I did notice a bit of red in both his eyes now....I don't remember if it was there before my mistake this week or not.......I really don't think it was looks out of place


----------



## AnnieH (Apr 24, 2014)

I think Tolak keeps angel fish. You can find a link to him by going to my page. I hope things work out.


----------



## Tolak (Nov 13, 2012)

There's some things that stand out to me here. First is the 10 gallon tank, lots of fish for that size, and as they grow it will be too small. Look into an upgrade soon, depending on the species of the gouramis a 29 might be a good choice. Keep an eye out for the buck a gallon sale, depending on the filter you're running you may need an upgrade with the new tank, as well as the heater. Online is the place for them.

The gouramis; if they're picking on each other most likely the angel is getting some of that action, by the looks of the top of the dorsal I'm almost certain of that. Not unusual keeping gouramis & angels together, especially in a smaller tank. That aggression directed towards the angel, and the stress that goes along with it is most likely the source of the angel not eating. Pretty common with cichlids, more so with angels & discus. I've encountered this countless times with angels in pairing situations, the odd angel(s) out get stressed due to pairs forming. 

Not eating/eyesight; The red eyes is pretty common, a genetic trait. The fish can see perfectly fine, it just doesn't want to eat. As far as not eating it's an internal protizoan, hexamita or spironucleus, a common part of the digestive flora of many fish. When the fish gets stressed the natural immunity is lowered, can't keep it under control.

What to do; This appears to be a smaller angel, get a 2.5 or 5 gallon tank, a heater capable of getting that tank up to 90F, and something to create surface motion, air pump & air line, air stone is optional. Pick up some metronidazole, commonly sold as Metroplex online by Seachem, and some frozen brine shrimp. Set up the med tank, which can be a Rubbermaid bin, anything that holds water, many folks use a steralite file bin, clear & cheap. Start the med tank temperaure at the temperarure of the tank the fish is currently in, bring it up to 90F over about a day. Make sure you've got plenty of surface motion, warmer water holds less O2. Add 40mg/gallon metro, 50% water changes & remed daily. Don't feed for the first couple days, on the third day take a bit of the brine shrimp, sprinkle on a bit of metro, make it look like a tiny powdered donut. Feed this only, once daily. Even if the fish doesn't eat it, mouths it & spits it out, some of the med is getting where it needs to. 

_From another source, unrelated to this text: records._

(* ===== verification/DecimalCast.v ===== *)
(** * Decimals as text (src/include/function/cast/functions/cast_string_non_nested_functions.h,
      src/common/types/types.cpp)

    A decimal of precision [p] and scale [s] is an integer [v] with |v| < 10^p that stands for
    v / 10^s.  This file has the parser of decimals, which rounds digits it cannot keep, and the
    printer, which puts a point into the printed integer. *)

From Stdlib Require Import Ascii.
From stdpp Require Import base numbers strings list sets pretty.
From S2P Require Import Prelude Date Int128 Serializer DateText Compression LogicalType TypeText NumericText.
Local Open Scope Z_scope.

(** ** Parsing *)

(** Adding one to the result, and the size of the table of powers of ten of the type. *)
Class DecimalOp {D} (op : CastOp D) := {
  addOne : D -> outcome D;
  numPowers : Z;
}.

Section DecimalParser.
Context {D} {op : CastOp D} {dop : DecimalOp op}.

Definition pow10 (k : Z) : outcome Z := if (0 <=? k) && (k <? numPowers) then Ok (10 ^ k) else Err UndefinedBehaviour.

(** The loop over the characters: [None] is the result [false], otherwise the data, the characters
    that are left when the digit limit is reached, and the positions. *)
Fixpoint parseLoop (scale : Z) (input : name) (pos periodPos : Z) (res : D) : option (D * name * Z * Z) :=
  match input with
  | [] => Some (res, [], pos, periodPos)
  | chr :: input' =>
      if code chr =? 46 then parseLoop scale input' (pos + 1) pos res
      else if (periodPos <? pos) && (scale <? pos - periodPos) then Some (res, input, pos, periodPos)
      else if isDigit chr then
        match handleDigit false res (digitValue chr) with
        | Some res => parseLoop scale input' (pos + 1) periodPos res
        | None => None
        end
      else None
  end.

(** The trailing zeros. *)
Fixpoint zerosLoop (fuel : nat) (scale pos periodPos : Z) (res : D) : outcome (option D) :=
  match fuel with
  | O => Err UndefinedBehaviour
  | S fuel =>
      if wrapU 64 (pos - periodPos) <? scale + 1 then
        match handleDigit false res 0 with
        | Some res => zerosLoop fuel scale (pos + 1) periodPos res
        | None => Ok None
        end
      else Ok (Some res)
  end.

(** The final digit decides about rounding. *)
Definition roundFinal (rest : name) (res : D) : outcome (option D) :=
  match rest with
  | [] => Ok (Some res)
  | c :: _ =>
      if isDigit c then
        match finalize res with
        | None => Ok None
        | Some res => if 53 <=? code c then let* res := addOne res in Ok (Some res) else Ok (Some res)
        end
      else Ok None
  end.

Definition tryDecimalCast (input : name) (precision scale : Z) : outcome (option Z) :=
  match removeCStringWhiteSpaces input with
  | [] => Ok None
  | c :: rest =>
      let negativeFlag := code c =? 45 in
      let input := if negativeFlag then rest else c :: rest in
      match parseLoop scale input 0 (wrapU 64 (Z.of_nat (length input) - 1)) startData with
      | None => Ok None
      | Some (res, rest, pos, periodPos) =>
          let* r := roundFinal rest res in
          match r with
          | None => Ok None
          | Some res =>
              let* z := zerosLoop (Z.to_nat scale + 2) scale pos periodPos res in
              match z with
              | None => Ok None
              | Some res =>
                  match finalize res with
                  | None => Ok None
                  | Some res =>
                      let* p := pow10 precision in
                      Ok (if p <=? resultOf res then None else Some (if negativeFlag then - resultOf res else resultOf res))
                  end
              end
          end
      end
  end.
End DecimalParser.

(** The instances: 16 bits wrap around, wider machine integers have no value on overflow. *)
Definition IntegerAddOne (t : intType) (r : Z) : outcome Z :=
  if r + 1 <=? maxOf t then Ok (r + 1) else if width t <? 32 then Ok (toType t (r + 1)) else Err UndefinedBehaviour.
Definition Int128AddOne (d : Int128CastData) : outcome Int128CastData :=
  let '(ok, r) := addInPlace (result d) (castTo 1) in
  if ok then Ok (mkData r (intermediate d) (numDigits d)) else Err (OverflowException "INT128 is out of range: cannot add in place.").

Definition int16 : intType := mkInt true 16.
Definition int32 : intType := mkInt true 32.
Definition int64 : intType := mkInt true 64.
Definition digitsOfWidth (w : Z) : Z := if w =? 16 then 5 else if w =? 32 then 10 else 19.
#[global] Instance IntegerDecimal (t : intType) : DecimalOp (IntegerCastOperation t) :=
  { addOne := IntegerAddOne t; numPowers := digitsOfWidth (width t) }.
#[global] Instance Int128Decimal : DecimalOp Int128CastOperation := { addOne := Int128AddOne; numPowers := 39 }.

(** [decimalCast] of a decimal type, by its physical type. *)
Definition tryCastDecimalOf (type : LogicalType) (input : name) : outcome (option Z) :=
  let* precision := getPrecision type in let* scale := getScale type in
  match physicalType type with
  | INT16 => tryDecimalCast (op := IntegerCastOperation int16) input precision scale
  | INT32 => tryDecimalCast (op := IntegerCastOperation int32) input precision scale
  | INT64 => tryDecimalCast (op := IntegerCastOperation int64) input precision scale
  | INT128 => tryDecimalCast (op := Int128CastOperation) input precision scale
  | _ => Err InternalException
  end.
Definition decimalCast (type : LogicalType) (input : name) : outcome Z :=
  let* r := tryCastDecimalOf type input in
  match r with Some v => Ok v | None => Err (ConversionException "Cast failed. Not in range.") end.
(** The time of day, with hours of up to nine digits. *)
Lemma FormatTime_read us : 0 <= us < 10 ^ 9 * MICROS_PER_HOUR ->
  exists hh rest, FormatTime us = Ok (hh ++ colon :: rest) /\ Forall isDigitChar hh /\ hh <> [] /\ tryConvertInterval (hh ++ colon :: rest) = Some us.
Proof.
  unfold MICROS_PER_HOUR. intros Hus. unfold FormatTime, MICROS_PER_HOUR, MICROS_PER_MINUTE, MICROS_PER_SEC.
  set (h := us ÷ 3600000000). set (r1 := us - h * 3600000000). set (m := r1 ÷ 60000000). set (r2 := r1 - m * 60000000).
  set (s := r2 ÷ 1000000). set (u := r2 - s * 1000000).
  assert (Hh : 0 <= h < 10 ^ 9 /\ 0 <= r1 < 3600000000) by (unfold r1, h; rewrite Z.quot_div_nonneg by lia; lia).
  assert (Hm : 0 <= m < 60 /\ 0 <= r2 < 60000000) by (unfold r2, m; rewrite Z.quot_div_nonneg by lia; lia).
  assert (Hs : 0 <= s < 60 /\ 0 <= u < 1000000) by (unfold u, s; rewrite Z.quot_div_nonneg by lia; lia).
  assert (Hsum : fromTimeInternal h m s u = us) by (unfold fromTimeInternal, MINS_PER_HOUR, SECS_PER_MINUTE, MICROS_PER_SEC, u, r2, r1; lia).
  clearbody h r1 m r2 s u. cbn zeta.
  destruct (FormatSigned_nonneg h) as (ds & -> & (Hds & Hdne & _) & Hval & H1 & Hlen); [lia|]. cbn [obind]. rewrite !twoDigits by lia. cbn [obind].
  set (hh := (if h <? 10 then [ch 48] else []) ++ ds).
  assert (Hhh : Forall isDigitChar hh) by (apply Forall_app; split; [destruct (h <? 10); by repeat constructor|done]).
  assert (Hhne : hh <> []) by (unfold hh; destruct (h <? 10); [done|by destruct ds]).
  assert (Hhl : (length hh <= 9)%nat) by (unfold hh; rewrite length_app; specialize (Hlen 9 ltac:(lia) ltac:(lia)); destruct (Z.ltb_spec h 10); [specialize (H1 ltac:(lia)); cbn; lia|cbn; lia]).
  assert (Hhv : decimal hh 0 = h) by (unfold hh; by destruct (h <? 10)).
  assert (Hrun : forall tail, tryConvertTimeInternal (hh ++ colon :: [digitChar (m / 10); digitChar (m mod 10)] ++ colon :: [digitChar (s / 10); digitChar (s mod 10)] ++ tail) =
    let '(us, rest) := match tail with c :: rest' => if bool_decide (c = dot) then parseMicros rest' 100000 0 else (0, tail) | [] => (0, tail) end in
    Some (fromTimeInternal h m s us, rest)).
  { intros tail. unfold tryConvertTimeInternal. rewrite skipSpaces_digits by done.
    destruct (hh ++ _) as [|c l] eqn:El; [by destruct hh|]. assert (isDigit c = true) as -> by (destruct hh as [|d hh']; [done|]; injection El as <- _; by inversion Hhh).
    cbn [negb]. rewrite <- El, parseHour_digits, Hhv by done. rewrite bool_decide_eq_true_2 by done. cbn [negb app].
    rewrite parseSixty_two by lia. rewrite bool_decide_eq_true_2 by done. cbn [negb]. by rewrite parseSixty_two by lia. }
  unfold tryConvertInterval. rewrite !app_assoc. fold hh. destruct (Z.eqb_spec u 0) as [Hu|Hu].
  - exists hh, ([digitChar (m / 10); digitChar (m mod 10)] ++ colon :: [digitChar (s / 10); digitChar (s mod 10)]). split; [done|]. split; [done|]. split; [done|].
    specialize (Hrun []). rewrite app_nil_r in Hrun. rewrite Hrun. cbn. by rewrite <- Hu, Hsum.
  - destruct (FormatMicros_spec u) as (w & tz & -> & Hw & Hl & Htz & Hu'); [lia|]. cbn [obind].
    exists hh, ([digitChar (m / 10); digitChar (m mod 10)] ++ colon :: [digitChar (s / 10); digitChar (s mod 10)] ++ dot :: take (6 - tz) w).
    split; [by rewrite <- !app_assoc|]. split; [done|]. split; [done|]. rewrite Hrun. rewrite bool_decide_eq_true_2 by done.
    change 100000 with (10 ^ 5). rewrite parseMicros_digits; [|by apply Forall_take|lia|rewrite length_take; lia].
    rewrite length_take, Hl. replace (5 + 1 - Z.of_nat ((6 - tz) `min` 6)) with (Z.of_nat tz) by lia. by rewrite Z.add_0_l, <- Hu', Hsum.
Qed.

You can also add epsom salt to the water, start with 1 teaspoon per 10 gallons, increase daly for a few days to 3 teaspoons per 10 gallons. This aids with digestive issues in fish, gets digestion moving along. Metronidazole was originally designed for use in humans, works best at 98.6F, thus the increased temperature. It does have the potential to precipitate out of a solution at cooler temps.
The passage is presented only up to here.